Personal information
- Date of birth: December 2, 1971
- Place of birth: Bogotá, Colombia
- Date of death: June 26, 2021 (aged 49)
- Place of death: Tunja, Colombia
- Height: 1.78 m (5 ft 10 in)
- Position(s): Midfielder

Senior career*
- Years: Team / Apps / (Gls)
- 1992–1998: Millonarios
- 1998: Independiente Medellín
- 1999: Deportivo Cali
- 1999: Deportes Tolima
- 2000: Deportes Quindío
- 2001: Atlético Bucaramanga
- 2001: Millonarios / 13 / (0)
- 2002: Independiente Medellín
- 2003: Carabobo
- 2003: Santa Fe
- 2005–2006: Boyacá Chicó / 20 / (3)
- 2007: Bogotá
- 2008: Deportivo Pereira / 8 / (1)

International career
- 1996–1997: Colombia / 6 / (2)

Managerial career
- 2010–2012: Millonarios (assistant)
- 2021: Patriotas

= Jhon Mario Ramírez =

Colombian footballer (1971–2021)

Jhon Mario Ramírez (2 December 1971 – 26 June 2021) was a Colombian football manager and former player who played as a midfielder.

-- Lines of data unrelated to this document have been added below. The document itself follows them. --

Lemma sample_ok n gw : 1 ≤ n → 0 ≤ gw ≤ 2 → net_ok (sample_cfg n) (sample_network gw).
Proof.
  intros Hn Hgw. split; [|done]. intros x.
  assert (∃ st, hcore_of x (sample_network gw) = HCore st true 1 st st (if st =? state_up then 0 else 1) ∧ 0 ≤ st ≤ 2) as (st & -> & Hst).
  { exists (if bool_decide (x = "gw") then gw else state_up). split; [done|]. case_bool_decide; [done|]. unfold state_up. lia. }
  split; cbn; [unfold sample_cfg; case_match; cbn; lia|done|]. destruct (Z.eqb_spec st state_up); naive_solver.
Qed.

(** ** Theorems *)

(** C11: a result that the handler takes, and that does not need its parents to be checked
    first, ends with the host in the state the network makes it have: UP when the result is
    UP; otherwise DOWN when the host has no parents or one of its parents is UP at the end,
    and UNREACHABLE when it has parents and none is UP.  No other host changes its state or
    its state type, whatever checks are started. *)
Theorem reachability_exact cfg ec env_of deps hosts dep_fuel exec fuel cr h w :
  well_configured cfg deps hosts → (length deps < dep_fuel)%nat → accepts cfg ec env_of cr h w → plain cfg cr h w →
  ∃ w', handle_async_check_result_3x cfg ec env_of deps dep_fuel exec fuel cr h w = Ret (true, w') ∧
    let problem := (result_of cfg h cr).1 ≠ state_up in
    let reached := (cfg h).(hc_parent_hosts) = [] ∨ parent_up cfg h w' in
    (hstate h w' = state_up ↔ ¬ problem) ∧ (hstate h w' = state_down ↔ problem ∧ reached) ∧
    (hstate h w' = state_unreachable ↔ problem ∧ ¬ reached) ∧
    ∀ x, x ≠ h → hstate x w' = hstate x w ∧ hhard x w' = hhard x w.
Proof.
  intros Hwc Hf Ha Hp. exact (result_reachability cfg ec env_of deps dep_fuel (wc_max _ _ _ Hwc) (wc_dependencies _ _ _ Hwc)
    (wc_masters _ _ _ Hwc) Hf (wc_self _ _ _ Hwc) exec fuel cr h w Ha Hp).
Qed.

(** The server of the sample is unreachable when its gateway is down. *)
Lemma reachability_exact_witness :
  ∃ w', handle_async_check_result_3x (sample_cfg 3) sample_engine (at_time 1300) [] 1 sample_exec 3 (sample_check 2 1299) "srv"
          (sample_network state_down) = Ret (true, w') ∧ hstate "srv" w' = state_unreachable.
Proof.
  destruct (reachability_exact (sample_cfg 3) sample_engine (at_time 1300) [] sample_hosts 1 sample_exec 3 (sample_check 2 1299) "srv"
    (sample_network state_down)) as (w' & Hr & _ & _ & [_ Hun] & Ho); [by apply sample_well_configured|cbn; lia|by vm_compute|by left|].
  exists w'. split; [exact Hr|]. apply Hun. split; [by vm_compute|]. intros [Hnil|(p & Hp & Hup)]; [done|].
  apply list_elem_of_singleton in Hp. simplify_eq. destruct (Ho "gw") as [Hgw _]; [done|]. by rewrite Hgw in Hup.
Defined.

(** C12: a host with several attempts goes through the phases of a simple machine
    ([hphase_step]), whatever rounds of checks and passive results it gets: a problem is soft
    and counted, confirmed when it is seen at the last attempt, and stays so until the host
    is UP; a problem that goes before it is confirmed leaves the host UP but soft until it
    is UP again.  Each further round ends. *)
Theorem host_follows_phases cfg ec deps hosts dep_fuel fuel h l p w w' :
  well_configured cfg deps hosts → (length deps < dep_fuel)%nat →
  let m := (cfg h).(hc_max_check_attempts) in
  1 < m → ¬ near cfg h h → rounds cfg ec deps dep_fuel fuel h l w w' → at_hphase m p (hcore_of h w) →
  at_hphase m (foldl (hphase_step m) p (round_outcome cfg h <$> l)) (hcore_of h w') ∧
  ∀ o, taken_round cfg ec o.(r_env) deps dep_fuel h o w' → ∃ w'', round cfg ec o.(r_env) deps dep_fuel o.(r_exec) fuel h o w' = Ret w''.
Proof.
  intros Hwc Hf m Hm Hnear Hr. revert p. induction Hr as [w|o l w w1 w' Ht Hw1 Hr IH]; intros p Hp.
  - split; [done|]. intros o Ht. destruct (rounds_phase cfg ec deps hosts dep_fuel fuel h o p w Hwc Hf Hm Hnear Ht Hp) as (w'' & ? & _). by exists w''.
  - destruct (rounds_phase cfg ec deps hosts dep_fuel fuel h o p w Hwc Hf Hm Hnear Ht Hp) as (w2 & Hw2 & Hp2).
    rewrite Hw1 in Hw2. simplify_eq. by apply IH.
Qed.

(** Two problems and a recovery, of a server with three attempts: the problem was soft. *)
Lemma host_follows_phases_witness : c_state (hcore_of "srv" sample_end) = state_up ∧ c_hard (hcore_of "srv" sample_end) = false.
Proof.
  destruct (host_follows_phases (sample_cfg 3) sample_engine [] sample_hosts 1 3 "srv" sample_rounds Reached (sample_network state_up) sample_end)
    as [(Hs & Hh & _) _].
  - by apply sample_well_configured.
  - cbn. lia.
  - by vm_compute.
  - intros [Hx|[Hx|Hx]]; [apply list_elem_of_singleton in Hx; by simplify_eq|by apply elem_of_nil in Hx..].
  - apply rounds_run. vm_compute. reflexivity.
  - by split.
  - exact (conj Hs Hh).
Defined.

(** C13: the operations on the hosts of a configuration that was verified, in any order, with
    results of any kind and whatever the commands give, all end, the serial checks of parents
    included; the attempts of every host stay between 1 and its maximum, its state is one of
    the three, and it has a problem id exactly when it is not UP. *)
Theorem hosts_invariant cfg ec deps hosts fuel l w :
  well_configured cfg deps hosts → (length deps < fuel)%nat → (length hosts < fuel)%nat →
  Forall (λ e, ∀ h, op_host e.(he_op) = Some h → h ∈ hosts) l → net_ok cfg w →
  ∃ w', do_ops cfg ec deps hosts fuel l w = Ret w' ∧ net_ok cfg w'.
Proof.
  intros Hwc Hd Hh Hl. revert w. induction Hl as [|e l He Hl IH]; intros w Hok; [by exists w|]. cbn [do_ops].
  destruct (do_op_ok cfg ec deps hosts fuel e w Hwc Hd Hh He Hok) as (w1 & -> & Hok1). by apply IH.
Qed.

Lemma hosts_invariant_witness :
  ∃ w', do_ops (sample_cfg 1) sample_engine [] sample_hosts 3
          [HostEvent (at_time 1300) sample_exec (OScheduled "srv" 0 0); HostEvent (at_time 1301) sample_exec (OResult "srv" (sample_check 2 1300));
           HostEvent (at_time 1302) sample_exec OFreshness] (sample_network state_up) = Ret w' ∧ net_ok (sample_cfg 1) w'.
Proof.
  apply hosts_invariant; [by apply sample_well_configured|cbn; lia|cbn; lia| |by apply sample_ok].
  repeat (apply Forall_cons_2; [intros h Hh; cbn in Hh; simplify_eq; right; left|]). apply Forall_nil_2.
Defined.

(** The gateway does not answer; the server behind it, which has a single attempt, does not
    answer either: it stays UP. *)
Example single_attempt_stays_up :
  match do_ops (sample_cfg 1) sample_engine [] sample_hosts 3
          [HostEvent (at_time 1300) sample_exec (OScheduled "srv" 0 0); HostEvent (at_time 1301) sample_exec (OResult "srv" (sample_check 2 1300))]
          (sample_network state_down) with
  | Ret w => (hstate "gw" w, hstate "srv" w)
  | Throw _ => (0, 0)
  end = (state_down, state_up).
Proof. vm_compute. reflexivity. Qed.

(** A host whose check was started, and that became fresh meanwhile: the result of the check
    is dropped, and the host still counts as executing. *)
Lemma discarded_result_keeps_executing cfg ec env_of deps dep_fuel exec fuel cr h w : cr.(cr_passive) = false → cr.(cr_freshness) = true →
  is_result_fresh cfg ec env_of h w = true → (ck h w).(_is_executing) = true →
  ∃ w', handle_async_check_result_3x cfg ec env_of deps dep_fuel exec fuel cr h w = Ret (true, w') ∧ (ck h w').(_is_executing) = true.
Proof.
  intros Hp Hf Hfresh Hex. unfold handle_async_check_result_3x, HostCheck.accept_result. rewrite Hp, Hf. cbn [andb negb].
  set (w1 := if 0 <? currently_running_host_checks w then _ else w). set (w2 := on_check h (set_is_being_freshened false) w1).
  assert (nw_hosts w1 = nw_hosts w) as Hh by (unfold w1; by case_match).
  assert (is_result_fresh cfg ec env_of h w2 = true) as ->.
  { unfold is_result_fresh, w2, on_check, hhard, hstate, ck, nt in *. rewrite !hosts_upd, !decide_True, Hh by done. exact Hfresh. }
  exists w2. split; [done|]. unfold ck, w2, on_check. rewrite hosts_upd, decide_True, Hh by done. exact Hex.
Qed.
(* ===== verification/Perfdata.v ===== *)
(** * Performance data

    [common/src/perfdata.cc]: what a plugin prints after the pipe, [name=value unit;warning;
    critical;min;max] for each metric.  A string of C is the list of its bytes, without the
    final zero; pointers are offsets in it, and a read outside of it is an error.  The
    conversions [strtof] and [strtod] of the C library are written out, with the rounding of
    the numbers. *)

From Stdlib Require Import SpecFloat ZifyBool.
From S2P Require Import Prelude CheckOutput ServiceCheck.

(** ** Bytes *)

Definition c_quote : Z := 39.
Definition c_equal : Z := 61.
Definition c_semicolon : Z := 59.
Definition c_colon : Z := 58.
Definition c_comma : Z := 44.
Definition c_dot : Z := 46.
Definition c_at : Z := 64.
Definition c_tilde : Z := 126.
Definition c_open : Z := 91.
Definition c_close : Z := 93.

(** [strchr(" \n\r\t", c)] for a byte that is not zero *)
Definition is_blank (c : Z) : bool := (c =? 32) || (c =? 10) || (c =? 13) || (c =? 9).
(** [strcspn(s, " \t\n\r;")] stops there *)
Definition is_delimiter (c : Z) : bool := is_blank c || (c =? c_semicolon).

(** How many bytes from the start satisfy [f]: [strspn] and its like. *)
Fixpoint span (f : Z → bool) (l : list Z) : nat :=
  match l with
  | c :: l => if f c then S (span f l) else O
  | [] => O
  end.

(** ** [strtof] and [strtod] *)

Definition lower (c : Z) : Z := if (65 <=? c) && (c <=? 90) then c + 32 else c.

(** The value of a digit. *)
Definition digit (base c : Z) : option Z :=
  let c := lower c in
  let v := if (48 <=? c) && (c <=? 57) then c - 48 else if (97 <=? c) && (c <=? 122) then c - 87 else base in
  if v <? base then Some v else None.

(** The digits at the start: their value after [acc], and how many. *)
Fixpoint digits (base acc : Z) (l : list Z) : Z * nat :=
  match l with
  | c :: l' => match digit base c with Some v => let '(m, n) := digits base (acc * base + v) l' in (m, S n) | None => (acc, O) end
  | [] => (acc, O)
  end.

(** A mantissa: its digits as a number, those after the point, and the length. *)
Definition mantissa (base : Z) (l : list Z) : option (Z * nat * nat) :=
  let '(m, n) := digits base 0 l in
  match drop n l with
  | c :: l' =>
      if c =? c_dot then
        let '(m', n') := digits base m l' in
        if (n + n' =? 0)%nat then None else Some (m', n', (n + 1 + n')%nat)
      else if (n =? 0)%nat then None else Some (m, O, n)
  | [] => if (n =? 0)%nat then None else Some (m, O, n)
  end.

Definition sign (l : list Z) : bool * nat :=
  match l with
  | c :: _ => if c =? 45 then (true, 1%nat) else if c =? 43 then (false, 1%nat) else (false, O)
  | [] => (false, O)
  end.

(** An exponent after the letter [mark]: its value and the length, 0 when there is none. *)
Definition exponent (mark : Z) (l : list Z) : Z * nat :=
  match l with
  | c :: l =>
      if lower c =? mark then
        let '(neg, k) := sign l in
        let '(e, n) := digits 10 0 (drop k l) in
        if (n =? 0)%nat then (0, O) else (if neg then - e else e, (1 + k + n)%nat)
      else (0, O)
  | [] => (0, O)
  end.

Section Rounding.
Context (prec emax : Z).

(** [m * 2 ^ e], rounded *)
Definition round_binary (neg : bool) (m e : Z) : spec_float :=
  if m =? 0 then S754_zero neg else binary_normalize prec emax (if neg then - m else m) e neg.

(** [m * 10 ^ e], rounded: a quotient keeps three bits more than the format and one that
    says whether something is left. *)
Definition round_decimal (neg : bool) (m e : Z) : spec_float :=
  if 0 <=? e then round_binary neg (m * 10 ^ e) 0
  else
    let d := 10 ^ (- e) in
    let s := Z.max 0 (prec + 3 + Z.log2 d - Z.log2 m) in
    let '(q, r) := Z.div_eucl (m * 2 ^ s) d in
    round_binary neg (2 * q + (if r =? 0 then 0 else 1)) (- (s + 1)).

Definition has_prefix (w l : list Z) : bool := bool_decide (lower <$> take (length w) l = w).

(** The conversion: the value, and how many bytes it took, 0 when there is no number. *)
Definition strto (l : list Z) : spec_float * nat :=
  let blanks := span isspace l in
  let l := drop blanks l in
  let '(neg, k) := sign l in
  let l := drop k l in
  let taken n := (blanks + k + n)%nat in
  if has_prefix (text "inf") l then (S754_infinity neg, taken (if has_prefix (text "infinity") l then 8%nat else 3%nat))
  else if has_prefix (text "nan") l then
    let more :=
      match drop 3 l with
      | c :: l' =>
          let n := span (λ c, match digit 36 c with Some _ => true | None => c =? 95 end) l' in
          if c =? 40 then match drop n l' with c' :: _ => if c' =? 41 then (n + 2)%nat else O | [] => O end else O
      | [] => O
      end in
    (S754_nan, taken (3 + more)%nat)
  else
    match (if has_prefix (text "0x") l then mantissa 16 (drop 2 l) else None) with
    | Some (m, frac, n) =>
        let '(e, n') := exponent 112 (drop (2 + n) l) in
        (round_binary neg m (e - 4 * Z.of_nat frac), taken (2 + n + n')%nat)
    | None =>
        match mantissa 10 l with
        | Some (m, frac, n) =>
            let '(e, n') := exponent 101 (drop n l) in
            (round_decimal neg m (e - Z.of_nat frac), taken (n + n')%nat)
        | None => (S754_zero false, O)
        end
    end.
End Rounding.

(** [float] and [double] *)
Definition strtof : list Z → spec_float * nat := strto 24 128.
Definition strtod : list Z → spec_float * nat := strto 53 1024.
Definition to_float (x : spec_float) : spec_float :=
  match x with
  | S754_finite s m e => round_binary 24 128 s (Zpos m) e
  | _ => x
  end.
Definition isnan (x : spec_float) : bool := match x with S754_nan => true | _ => false end.

(** ** Numbers and ranges *)

Section Parser.
(** the string, from [str] on *)
Context (str : list Z).

(** The byte at an offset; the final zero may be read. *)
Definition peek (i : Z) : res Z :=
  if (0 <=? i) && (i <=? Z.of_nat (length str)) then Ret (default 0 (str !! Z.to_nat i)) else Throw undefined.
(** The same for an offset that is in the string. *)
Definition byte (i : nat) : Z := default 0 (str !! i).
Definition from (i : nat) : list Z := drop i str.

(** [extract_float]: the value, and where the pointer is. *)
Definition extract_float (i : nat) (skip : bool) : spec_float * nat :=
  if isspace (byte i) then (S754_nan, i)
  else
    let k := span (λ c, negb (c =? c_comma)) (from i) in
    let '(v, i) :=
      if (k <? length (from i))%nat then
        let t := span (λ c, negb (is_delimiter c)) (drop k (from i)) in
        let nb := take k (from i) ++ c_dot :: take (t - 1) (drop (k + 1) (from i)) in
        let '(v, n) := strtod nb in
        (if (n =? 0)%nat then S754_nan else to_float v, (i + n)%nat)
      else
        let '(v, n) := strtof (from i) in
        (if (n =? 0)%nat then S754_nan else v, (i + n)%nat) in
    (v, if skip && (byte i =? c_semicolon) then S i else i).

(** [extract_range]: low, high and inclusive, and where the pointer is. *)
Definition extract_range (i : nat) : spec_float * spec_float * bool * nat :=
  let '(inclusive, i) := if byte i =? c_at then (true, S i) else (false, i) in
  let '(low, i) := if byte i =? c_tilde then (S754_infinity true, S i) else extract_float i true in
  let '(low, high, i) :=
    if negb (byte i =? c_colon) then (if isnan low then low else S754_zero false, low, i)
    else
      let ptr := S i in
      let '(high, i) := extract_float ptr true in
      (low, if isnan high && ((i =? ptr) || (i =? ptr + 1))%nat then S754_infinity false else high, i) in
  (low, high, inclusive, i).

(** ** Metrics *)

Inductive data_type := gauge | counter | derive | absolute | automatic.

Record perfdata := PerfData {
  p_critical : spec_float;
  p_critical_low : spec_float;
  p_critical_mode : bool;
  p_max : spec_float;
  p_min : spec_float;
  p_name : list Z;
  p_unit : list Z;
  p_value : spec_float;
  p_value_type : data_type;
  p_warning : spec_float;
  p_warning_low : spec_float;
  p_warning_mode : bool;
}.

(** The length of a name: up to an equal sign or a space that is not in quotes. *)
Fixpoint name_length (in_quote : bool) (l : list Z) : nat :=
  match l with
  | [] => O
  | c :: l =>
      if in_quote || (negb (c =? c_equal) && negb (isspace c)) || (128 <=? c)
      then S (name_length (if c =? c_quote then negb in_quote else in_quote) l)
      else O
  end.

(** [while (end != s && strchr(" \n\r\t", *end)) --end]: a zero byte is found too. *)
Fixpoint trim_back (fuel : nat) (s end_ : Z) : res Z :=
  match fuel with
  | O => Throw fuel_exhausted
  | S fuel =>
      if end_ =? s then Ret end_
      else
        let! c := peek end_ in
        if is_blank c || (c =? 0) then trim_back fuel s (end_ - 1) else Ret end_
  end.
(* ===== verification/Agent.v ===== *)
(** * The scheduler of the monitoring agent

    [agent/src/scheduler.cc], [agent/src/check.cc] and [agent/inc/com/centreon/agent/check.hh]:
    the checks of a configuration are spread over the check interval, at most
    [max_concurrent_checks] of them run at once, and a check that ends takes a free slot for
    its next start.

    The checks are objects in a store, found by their numbers: the queue is a set of pointers
    ordered by a field of the objects.  A configuration is known by a number too, since the
    code compares pointers.  Times are nanoseconds.  Commands are run by other threads: the
    end of a command is an event. *)

From stdpp Require Import functions sorting.
From S2P Require Import Prelude Circular Perfdata AgentMetrics.

Definition microsecond : Z := 1000.
Definition second : Z := 1000000000.

(** ** [time_step] *)

Record time_step := TimeStep { _start_point : Z; _step : Z; _step_index : Z }.

Definition ts_value (t : time_step) : Z := t.(_start_point) + t.(_step_index) * t.(_step).
Definition ts_next (t : time_step) : time_step := TimeStep t.(_start_point) t.(_step) (wrap_u64 (t.(_step_index) + 1)).
(** [increment_to_after_min], and [increment_to_after_now] with the current time *)
Definition increment_to_after_min (min_tp : Z) (t : time_step) : res time_step :=
  if t.(_step) =? 0 then Throw undefined
  else Ret (TimeStep t.(_start_point) t.(_step) (wrap_u64 (Z.quot (min_tp - t.(_start_point) + t.(_step) - microsecond) t.(_step)))).

(** ** State *)

Record config := Config {
  cf_id : nat;
  check_interval : Z;
  max_concurrent_checks : Z;
  use_exemplar : bool;
  cf_services : list (list Z);
}.

Record check := Check {
  _start_expected : time_step;
  _service : list Z;
  ck_conf : nat;
  _running_check : bool;
  _running_check_index : Z;
}.

Record scheduler := Scheduler {
  checks : nat → check;
  (** how many checks were built *)
  nb_checks : nat;
  _waiting_check_queue : list nat;
  _active_check : Z;
  _alive : bool;
  _conf : config;
  _check_time_step : time_step;
  (** when the check timer expires *)
  _check_timer : Z;
  _export : exporter;
  (** completions that were posted, since the check was running *)
  posted : list nat;
  (** the checks that were started, with the time, oldest first *)
  started : list (nat * Z);
}.
Lemma packets_fuel : ∀ fuel b, (length b < fuel)%nat → packets fuel b = split b.
Proof.
  assert (H : ∀ n b fuel fuel', (length b ≤ n)%nat → (length b < fuel)%nat → (length b < fuel')%nat → packets fuel b = packets fuel' b).
  { induction n as [|n IH]; intros b [|fuel] [|fuel'] Hn Hf Hf'; try lia; cbn [packets];
      (destruct (find_boundary b) as [[p rest]|] eqn:E; [|done]); apply find_boundary_shorter in E as ->;
      rewrite !length_app in *; cbn [length boundary] in *; [lia|]. f_equal. apply IH; lia. }
  intros fuel b Hf. apply (H (length b)); lia.
Qed.

Lemma split_eq b : split b = match find_boundary b with Some (p, rest) => prod_map (p ::.) id (split rest) | None => ([], b) end.
Proof.
  unfold split at 1. cbn [packets]. destruct (find_boundary b) as [[p rest]|] eqn:E; [|done]. f_equal. apply packets_fuel.
  apply find_boundary_shorter in E as ->. rewrite !length_app. cbn. lia.
Qed.

(** The packets do not depend on how the bytes are cut into reads. *)
Lemma split_app b m : split (b ++ m) = let '(ps, rest) := split b in prod_map (ps ++.) id (split (rest ++ m)).
Proof.
  remember (length b) as n eqn:En. assert (Hn : (length b ≤ n)%nat) by lia. clear En. revert b Hn.
  induction n as [|n IH]; intros b Hn; rewrite (split_eq b); (destruct (find_boundary b) as [[p rest]|] eqn:E; [|by destruct (split (b ++ m))]).
  - apply find_boundary_shorter in E as ->. rewrite !length_app in Hn. cbn in Hn. lia.
  - rewrite (split_eq (b ++ m)), (find_boundary_app _ _ _ _ E), IH.
    + destruct (split rest) as [ps r]. cbn. by destruct (split (r ++ m)).
    + apply find_boundary_shorter in E as ->. rewrite !length_app in Hn. cbn in Hn. lia.
Qed.

Lemma split_rest b : split (split b).2 = ([], (split b).2).
Proof.
  pose proof (split_app b []) as E. rewrite app_nil_r in E. destruct (split b) as [ps rest]. cbn [snd]. rewrite app_nil_r in E.
  destruct (split rest) as [ps' rest']. cbn in E. injection E as E1 E2. subst rest'. f_equal.
  apply (f_equal length) in E1. rewrite length_app in E1. destruct ps'; [done|cbn in E1; lia].
Qed.
(* ===== verification/Retention.v ===== *)
(** * Notifications in the retention file

    [operator<<(std::ostream&, notification const&)] of
    [engine/src/notification.cc] and its reader, [notifier::set_notification] of
    [engine/src/notifier.cc]: what a notifier has sent survives a restart of the
    engine as one line of text per slot. *)

From Stdlib Require Import Ascii.
From stdpp Require Import sorting.
From S2P Require Import Prelude DiskFs Notifier.

#[local] Open Scope string_scope.
#[local] Open Scope Z_scope.

(** ** Printing *)

(** The value of an enumerator of [reason_type]. *)
Definition reason_code (t : reason_type) : Z :=
  match t with
  | reason_normal => 0
  | reason_recovery => 1
  | reason_acknowledgement => 2
  | reason_flappingstart => 3
  | reason_flappingstop => 4
  | reason_flappingdisabled => 5
  | reason_downtimestart => 6
  | reason_downtimeend => 7
  | reason_downtimecancelled => 8
  | reason_custom => 99
  end.

Definition string_le (a b : string) : Prop := String.compare a b ≠ Gt.

#[local] Instance string_le_dec : RelDecision string_le.
Proof. intros a b. unfold string_le. apply _. Defined.

(** A [std::set<std::string>], in the order of its iterators. *)
Definition in_order (s : gset string) : list string := merge_sort string_le (elements s).

Fixpoint dump_contacts (l : list string) : string :=
  match l with
  | [] => ""
  | c :: l => c +:+ "," +:+ dump_contacts l
  end.

Definition newline : string := String "010" "".

(** [operator<<], up to the list of contacts *)
Definition dump_head (n : notification) : string :=
  "type: " +:+ pretty (reason_code n.(n_type)) +:+ ", author: " +:+ n.(n_author)
  +:+ ", options: " +:+ pretty n.(n_options)
  +:+ ", escalated: " +:+ (if n.(n_escalated) then "1" else "0")
  +:+ ", id: " +:+ pretty n.(n_id) +:+ ", number: " +:+ pretty n.(n_number)
  +:+ ", interval: " +:+ pretty n.(n_interval).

He last worked as manager of Patriotas.

==Club career==
Ramírez was well known in Bogotá, where he was a fan favorite during the mid-1990s when he played for Millonarios. He also played club football for Deportivo Cali, Deportes Tolima, Independiente Santa Fe, Boyacá Chicó F.C. and Deportivo Pereira. Ramírez filed a claim against his former team Deportes Tolima, arguing that the club had cancelled his playing contract without cause. In 2008, the Supreme Court of Colombia denied Ramirez's claim for compensation.

==International career==
He was also part of the Colombia national team. His last game for the national team was a friendly against Norway in 1997.

==Death==
Ramírez died on 26 June 2021, aged 49 at San Rafael hospital in Tunja after contracting COVID-19 amid the COVID-19 pandemic in Colombia.